The Enforcement Final Rule gave OCR the power to bring criminal charges against certain offenders. Such criminal violations are typically knowingly committed. For example, a criminal complaint may be made due to PHI theft for financial gain. Or it may be due to PHI disclosure with intent to cause harm. Or it may be due to failure to implement a CAP within the time allotted.

Penalty tier

Level of culpability

Potential jail term

Tier 1

Reasonable cause or no knowledge of the violation

Up to one year

Tier 2

Obtaining PHI under false pretenses

Up to five years

Tier 3

Obtaining PHI for personal gain or malicious intent

Up to 10 years

 

In extreme cases, OCR refers violations to the U.S. Department of Justice for prosecution. Criminal violations can also include monetary penalties of up to $250,000.

 

HIPAA penalties 2023

Over the past few years, we have seen an increase in how HHS and OCR approach and fine HIPAA violations. Particularly when it comes to its Right of Access initiative to give patients more control over accessing their PHI.

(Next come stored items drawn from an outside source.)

(* ===== verification/File.v ===== *)
(** * file.c, and pipealloc() of pipe.c

    The open file table is [k_files]; a [struct file *] is an index into it. *)

From Stdlib Require Import ZArith Lia.
From stdpp Require Import base numbers list gmap strings.
From S2P Require Import Prelude Machine Kernel Riscv Spinlock Kalloc Vm Proc Console.
From S2P Require Import Sleeplock Virtio Bio Log Fs Pipe.

Definition file_indices : list nat := seq 0 (Z.to_nat NFILE).

(** The page kalloc() returns is full of 5s, and so is the structure in it. *)
Definition junk_pipe : pipe :=
  Pipe (replicate 512 5) 0x05050505 0x05050505 0x05050505 0x05050505.

Section file.
Context `{Fuel} `{Symbols} `{DiskDriver}.

Definition fileinit : K unit := initlock L_ftable "ftable".

Definition filealloc : K (option nat) :=
  acquire L_ftable ;;
  r ← foreach file_indices (λ f,
    x ← getf f;
    if f_ref x =? 0 then updf f (λ x, x <| f_ref := 1 |>) ;; release L_ftable ;; ret (Some f)
    else ret None);
  match r with
  | Some f => ret (Some f)
  | None => release L_ftable ;; ret None
  end.

Definition filedup (f : nat) : K nat :=
  acquire L_ftable ;;
  x ← getf f;
  if f_ref x <? 1 then panic "filedup" else
  updf f (λ x, x <| f_ref ::= λ n, n + 1 |>) ;;
  release L_ftable ;;
  ret f.

Definition fileclose (f : nat) : K unit :=
  acquire L_ftable ;;
  x ← getf f;
  if f_ref x <? 1 then panic "fileclose" else
  updf f (λ x, x <| f_ref ::= λ n, n - 1 |>) ;;
  x ← getf f;
  if 0 <? f_ref x then release L_ftable else
  let ff := x in
  updf f (λ x, x <| f_ref := 0 |> <| f_type := FD_NONE |>) ;;
  release L_ftable ;;
  match f_type ff with
  | FD_PIPE => pipeclose (f_pipe ff) (truth (f_writable ff))
  | FD_INODE | FD_DEVICE =>
      begin_op ;;
      ip ← deref (f_ip ff);
      iput ip ;;
      end_op
  | FD_NONE => ret tt
  end.

(** [pad]: the bytes of [struct stat]'s padding, uninitialised in C. *)
Definition filestat (f : nat) (addr : Z) (pad : list Z) : K Z :=
  p ← curproc;
  x ← getf f;
  match f_type x with
  | FD_INODE | FD_DEVICE =>
      ip ← deref (f_ip x);
      ilock ip ;;
      st ← stati ip pad;
      iunlock ip ;;
      x ← getp p;
      r ← copyout (p_pagetable x) addr st;
      if r <? 0 then ret (-1) else ret 0
  | _ => ret (-1)
  end.

(** [devsw[major]] when [major] is in range. *)
Definition devsw_at (major : Z) : K (option devid * option devid) :=
  t ← gets k_devsw;
  if (major <? 0) || (NDEV <=? major) then ret (None, None) else deref (t !! Z.to_nat major).

Definition fileread (f : nat) (addr n : Z) : K Z :=
  x ← getf f;
  if f_readable x =? 0 then ret (-1) else
  match f_type x with
  | FD_PIPE => piperead (f_pipe x) addr n
  | FD_DEVICE =>
      ' (rd, _) ← devsw_at (f_major x);
      match rd with
      | None => ret (-1)
      | Some Dev_console => ' (r, _) ← consoleread (D_user addr) n; ret r
      end
  | FD_INODE =>
      ip ← deref (f_ip x);
      ilock ip ;;
      x ← getf f;
      ' (r, _) ← readi ip (D_user addr) (f_off x) (u32 n);
      when (0 <? r) (updf f (λ x, x <| f_off ::= λ o, u32 (o + r) |>)) ;;
      iunlock ip ;;
      ret r
  | FD_NONE => panic "fileread"
  end.

(** [((MAXOPBLOCKS-1-1-2) / 2) * BSIZE] *)
Definition max_write : Z := ((MAXOPBLOCKS - 1 - 1 - 2) / 2) * BSIZE.

(** One transaction of filewrite()'s loop. *)
Definition filewrite_body (f : nat) (addr n : Z) (i : Z) : K (Z + Z) :=
  if negb (i <? n) then ret (inr i) else
  let n1 := Z.min (n - i) max_write in
  begin_op ;;
  x ← getf f;
  ip ← deref (f_ip x);
  ilock ip ;;
  x ← getf f;
  r ← writei ip (S_user (u64 (addr + i))) (f_off x) (u32 n1);
  when (0 <? r) (updf f (λ x, x <| f_off ::= λ o, u32 (o + r) |>)) ;;
  iunlock ip ;;
  end_op ;;
  if negb (r =? n1) then ret (inr i) else ret (inl (i + r)).

Definition filewrite (f : nat) (addr n : Z) : K Z :=
  x ← getf f;
  if f_writable x =? 0 then ret (-1) else
  match f_type x with
  | FD_PIPE => pipewrite (f_pipe x) addr n
  | FD_DEVICE =>
      ' (_, wr) ← devsw_at (f_major x);
      match wr with
      | None => ret (-1)
      | Some Dev_console => consolewrite (S_user addr) n
      end
  | FD_INODE =>
      i ← loop (Z.to_nat (n / max_write) + 2) (filewrite_body f addr n) 0;
      ret (if i =? n then n else -1)
  | FD_NONE => panic "filewrite"
  end.

(** The code at [bad]. *)
Definition pipealloc_bad (f0 f1 : option nat) (pi : Z) : K (option (nat * nat)) :=
  when (truth pi) (kfree pi) ;;
  (match f0 with Some f => fileclose f | None => ret tt end) ;;
  (match f1 with Some f => fileclose f | None => ret tt end) ;;
  ret None.

(** The read and the write end, or [None] for the result -1. *)
Definition pipealloc : K (option (nat * nat)) :=
  o0 ← filealloc;
  match o0 with
  | None => pipealloc_bad None None 0
  | Some f0 =>
      o1 ← filealloc;
      match o1 with
      | None => pipealloc_bad (Some f0) None 0
      | Some f1 =>
          pi ← kalloc;
          if pi =? 0 then pipealloc_bad (Some f0) (Some f1) 0 else
          modify (λ s, s <| k_pipes ::= <[pi := junk_pipe]> |>) ;;
          updpipe pi (λ p, p <| pi_readopen := 1 |> <| pi_writeopen := 1 |>
                             <| pi_nwrite := 0 |> <| pi_nread := 0 |>) ;;
          initlock (L_pipe pi) "pipe" ;;
          updf f0 (λ f, f <| f_type := FD_PIPE |> <| f_readable := 1 |> <| f_writable := 0 |>
                          <| f_pipe := pi |>) ;;
          updf f1 (λ f, f <| f_type := FD_PIPE |> <| f_readable := 0 |> <| f_writable := 1 |>
                          <| f_pipe := pi |>) ;;
          ret (Some (f0, f1))
      end
  end.
End file.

RelatedHow Paubox can help with HIPAA Right of Access

OCR is expected to continue its aggressive approach to PHI access and to enforcing HIPAA in 2023. In fact, the OCR recently created a new Enforcement Division to handle investigations and compliance issues more swiftly. Other changes expected shortly ensure individuals remain protected and in control of their medical records under federal laws. This includes incentives to individuals for reporting HIPAA violations.

 

How to avoid penalties due to HIPAA violations

Healthcare organizations can avoid penalties by focusing on compliance through up-to-date policies and procedures, employee awareness training, and cybersecurity measures. Avoiding a HIPAA violation means actively and continuously finding the right combination of security features to safeguard patients and ultimately focus on patient care.

A proactive approach reduces the likelihood of OCR enforcement actions, ensuring the protection of patients' PHI. Providers must actively monitor and strategize for blocking and fixing security risks. Having a plan in place can keep a healthcare organization from incurring penalties, whether a breach is intentional or accidental.

Even if compliant, an organization may be audited by the OCR after a breach, which is why documenting compliance is vital. OCR prefers to resolve violations by issuing technical guidance or accepting an organization's plan to prevent future violations.

Generally, the OCR seeks to resolve most violations through voluntary compliance.

 

Understand HIPAA to stay compliant

Finally, providers must be diligent in understanding all HIPAA provisions. This means utilizing a correct mix of cybersecurity measures and staying on top of changes and amendments.

Healthcare entities must be on the lookout for updates to ensure they always remain compliant. Proactively pursuing HIPAA compliance is far less expensive than spending millions of dollars in fines and CAPs. Or facing time in jail.